[Collected data entries]
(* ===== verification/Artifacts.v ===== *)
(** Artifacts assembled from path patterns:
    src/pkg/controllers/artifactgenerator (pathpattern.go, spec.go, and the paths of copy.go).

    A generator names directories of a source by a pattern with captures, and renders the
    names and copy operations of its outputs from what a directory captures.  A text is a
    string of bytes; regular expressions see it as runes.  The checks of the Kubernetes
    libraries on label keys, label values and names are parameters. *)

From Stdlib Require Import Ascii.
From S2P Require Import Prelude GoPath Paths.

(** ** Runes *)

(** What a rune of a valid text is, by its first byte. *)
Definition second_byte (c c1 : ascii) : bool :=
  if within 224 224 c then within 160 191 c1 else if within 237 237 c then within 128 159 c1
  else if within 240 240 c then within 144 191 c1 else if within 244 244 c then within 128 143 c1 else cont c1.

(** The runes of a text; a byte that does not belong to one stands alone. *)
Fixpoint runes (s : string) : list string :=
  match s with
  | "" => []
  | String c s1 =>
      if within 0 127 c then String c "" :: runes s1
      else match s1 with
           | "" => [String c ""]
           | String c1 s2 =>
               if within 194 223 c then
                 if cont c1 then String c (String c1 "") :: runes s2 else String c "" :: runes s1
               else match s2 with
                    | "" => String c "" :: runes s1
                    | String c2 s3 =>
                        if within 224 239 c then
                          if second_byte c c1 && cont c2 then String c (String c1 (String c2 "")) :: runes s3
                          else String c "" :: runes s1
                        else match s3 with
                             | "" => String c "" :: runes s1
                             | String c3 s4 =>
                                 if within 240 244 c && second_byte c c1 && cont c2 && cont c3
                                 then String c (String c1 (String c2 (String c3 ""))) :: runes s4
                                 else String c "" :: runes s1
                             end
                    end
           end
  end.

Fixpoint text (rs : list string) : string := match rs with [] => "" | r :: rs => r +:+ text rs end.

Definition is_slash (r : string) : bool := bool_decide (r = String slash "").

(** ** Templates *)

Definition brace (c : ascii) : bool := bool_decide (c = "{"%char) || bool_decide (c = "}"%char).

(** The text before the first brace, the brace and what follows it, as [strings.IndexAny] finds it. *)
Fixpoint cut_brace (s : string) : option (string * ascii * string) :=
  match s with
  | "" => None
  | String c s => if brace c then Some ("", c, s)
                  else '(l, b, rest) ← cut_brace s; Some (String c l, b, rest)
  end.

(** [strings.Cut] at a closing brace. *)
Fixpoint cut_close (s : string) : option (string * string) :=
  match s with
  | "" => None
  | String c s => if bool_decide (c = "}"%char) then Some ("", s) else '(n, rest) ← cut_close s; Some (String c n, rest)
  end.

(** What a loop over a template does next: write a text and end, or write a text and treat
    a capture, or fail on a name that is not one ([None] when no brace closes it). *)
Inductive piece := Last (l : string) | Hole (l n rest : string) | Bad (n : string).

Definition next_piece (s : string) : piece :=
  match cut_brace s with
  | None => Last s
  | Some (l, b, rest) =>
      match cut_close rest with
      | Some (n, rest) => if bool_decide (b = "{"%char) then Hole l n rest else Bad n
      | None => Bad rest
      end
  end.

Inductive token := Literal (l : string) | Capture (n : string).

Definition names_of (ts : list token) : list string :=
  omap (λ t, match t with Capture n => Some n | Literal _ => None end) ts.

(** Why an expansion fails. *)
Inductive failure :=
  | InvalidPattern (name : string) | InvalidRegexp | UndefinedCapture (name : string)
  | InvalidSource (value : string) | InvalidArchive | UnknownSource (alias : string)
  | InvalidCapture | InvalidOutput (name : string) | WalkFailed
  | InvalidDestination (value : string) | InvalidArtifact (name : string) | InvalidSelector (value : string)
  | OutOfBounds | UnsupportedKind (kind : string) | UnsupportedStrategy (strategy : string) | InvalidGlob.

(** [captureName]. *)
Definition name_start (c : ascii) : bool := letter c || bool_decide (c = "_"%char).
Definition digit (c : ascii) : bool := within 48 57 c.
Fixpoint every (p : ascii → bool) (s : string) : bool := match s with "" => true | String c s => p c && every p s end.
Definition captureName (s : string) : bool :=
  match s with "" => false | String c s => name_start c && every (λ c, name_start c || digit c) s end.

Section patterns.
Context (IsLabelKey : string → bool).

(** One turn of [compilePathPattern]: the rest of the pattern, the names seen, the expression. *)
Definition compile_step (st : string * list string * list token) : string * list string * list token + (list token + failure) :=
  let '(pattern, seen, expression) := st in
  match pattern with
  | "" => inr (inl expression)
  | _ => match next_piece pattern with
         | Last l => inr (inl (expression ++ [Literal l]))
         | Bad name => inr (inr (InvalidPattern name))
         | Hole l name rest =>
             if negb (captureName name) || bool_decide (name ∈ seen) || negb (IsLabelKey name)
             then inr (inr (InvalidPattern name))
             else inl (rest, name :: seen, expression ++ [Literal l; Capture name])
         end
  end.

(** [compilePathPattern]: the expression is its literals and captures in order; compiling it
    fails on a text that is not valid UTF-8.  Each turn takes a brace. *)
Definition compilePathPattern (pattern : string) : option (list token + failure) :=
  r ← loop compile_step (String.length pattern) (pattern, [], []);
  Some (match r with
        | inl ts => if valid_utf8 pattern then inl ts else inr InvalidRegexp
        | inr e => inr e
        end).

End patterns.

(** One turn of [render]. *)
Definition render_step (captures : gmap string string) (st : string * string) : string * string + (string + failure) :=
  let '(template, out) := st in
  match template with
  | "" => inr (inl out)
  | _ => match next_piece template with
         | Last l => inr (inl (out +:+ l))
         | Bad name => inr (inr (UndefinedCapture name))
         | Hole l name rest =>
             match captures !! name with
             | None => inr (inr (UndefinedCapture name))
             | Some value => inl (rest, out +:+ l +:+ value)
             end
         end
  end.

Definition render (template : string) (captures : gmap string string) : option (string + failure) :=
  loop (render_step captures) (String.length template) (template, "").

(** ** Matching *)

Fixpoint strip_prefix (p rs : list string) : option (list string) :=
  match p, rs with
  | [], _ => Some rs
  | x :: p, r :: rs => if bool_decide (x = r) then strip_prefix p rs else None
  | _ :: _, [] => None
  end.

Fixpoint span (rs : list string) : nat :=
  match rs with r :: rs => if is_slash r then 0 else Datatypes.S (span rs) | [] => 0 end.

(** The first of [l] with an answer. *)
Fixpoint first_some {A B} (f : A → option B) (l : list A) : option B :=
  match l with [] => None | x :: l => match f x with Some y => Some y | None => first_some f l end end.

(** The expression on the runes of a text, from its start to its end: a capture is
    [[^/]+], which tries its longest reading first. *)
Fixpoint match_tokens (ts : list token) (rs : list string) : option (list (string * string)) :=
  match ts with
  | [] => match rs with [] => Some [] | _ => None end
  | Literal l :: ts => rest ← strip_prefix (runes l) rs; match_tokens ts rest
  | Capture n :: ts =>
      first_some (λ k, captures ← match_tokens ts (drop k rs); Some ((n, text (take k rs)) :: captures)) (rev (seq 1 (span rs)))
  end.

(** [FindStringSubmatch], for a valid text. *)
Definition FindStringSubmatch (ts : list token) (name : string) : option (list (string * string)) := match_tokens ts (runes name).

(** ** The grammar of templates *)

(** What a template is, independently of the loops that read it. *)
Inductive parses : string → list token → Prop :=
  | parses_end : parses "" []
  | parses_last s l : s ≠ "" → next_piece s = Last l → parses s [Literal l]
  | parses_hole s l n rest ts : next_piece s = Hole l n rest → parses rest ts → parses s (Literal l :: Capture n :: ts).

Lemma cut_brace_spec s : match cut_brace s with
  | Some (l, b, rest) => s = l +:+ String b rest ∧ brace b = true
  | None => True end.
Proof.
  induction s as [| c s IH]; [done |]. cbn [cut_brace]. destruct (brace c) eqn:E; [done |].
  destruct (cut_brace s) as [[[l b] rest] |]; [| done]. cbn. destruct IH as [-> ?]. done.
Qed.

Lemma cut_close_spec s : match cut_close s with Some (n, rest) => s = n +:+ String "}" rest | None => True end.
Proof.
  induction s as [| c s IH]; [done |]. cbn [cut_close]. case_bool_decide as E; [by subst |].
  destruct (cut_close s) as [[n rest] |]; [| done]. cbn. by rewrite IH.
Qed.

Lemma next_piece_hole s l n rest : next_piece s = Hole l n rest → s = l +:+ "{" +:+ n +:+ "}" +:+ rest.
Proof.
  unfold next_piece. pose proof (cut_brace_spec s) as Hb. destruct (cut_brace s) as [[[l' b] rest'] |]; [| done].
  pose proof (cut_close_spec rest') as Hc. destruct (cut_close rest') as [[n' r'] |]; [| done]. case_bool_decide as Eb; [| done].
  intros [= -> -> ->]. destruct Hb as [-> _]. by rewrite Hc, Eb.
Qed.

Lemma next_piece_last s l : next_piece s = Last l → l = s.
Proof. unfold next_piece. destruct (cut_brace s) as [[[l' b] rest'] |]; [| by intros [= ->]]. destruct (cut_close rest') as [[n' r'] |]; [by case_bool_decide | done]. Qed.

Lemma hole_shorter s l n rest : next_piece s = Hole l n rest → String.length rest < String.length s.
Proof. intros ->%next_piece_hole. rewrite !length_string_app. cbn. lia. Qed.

How to complete this task
Set down exactly the lines of the data above, beginning with the line that has "else if within 240" and ending with the line that has "(** ** Templates *)", and no others.

Response to this task
  else if within 240 240 c then within 144 191 c1 else if within 244 244 c then within 128 143 c1 else cont c1.

(** The runes of a text; a byte that does not belong to one stands alone. *)
Fixpoint runes (s : string) : list string :=
  match s with
  | "" => []
  | String c s1 =>
      if within 0 127 c then String c "" :: runes s1
      else match s1 with
           | "" => [String c ""]
           | String c1 s2 =>
               if within 194 223 c then
                 if cont c1 then String c (String c1 "") :: runes s2 else String c "" :: runes s1
               else match s2 with
                    | "" => String c "" :: runes s1
                    | String c2 s3 =>
                        if within 224 239 c then
                          if second_byte c c1 && cont c2 then String c (String c1 (String c2 "")) :: runes s3
                          else String c "" :: runes s1
                        else match s3 with
                             | "" => String c "" :: runes s1
                             | String c3 s4 =>
                                 if within 240 244 c && second_byte c c1 && cont c2 && cont c3
                                 then String c (String c1 (String c2 (String c3 ""))) :: runes s4
                                 else String c "" :: runes s1
                             end
                    end
           end
  end.

Fixpoint text (rs : list string) : string := match rs with [] => "" | r :: rs => r +:+ text rs end.

Definition is_slash (r : string) : bool := bool_decide (r = String slash "").

(** ** Templates *)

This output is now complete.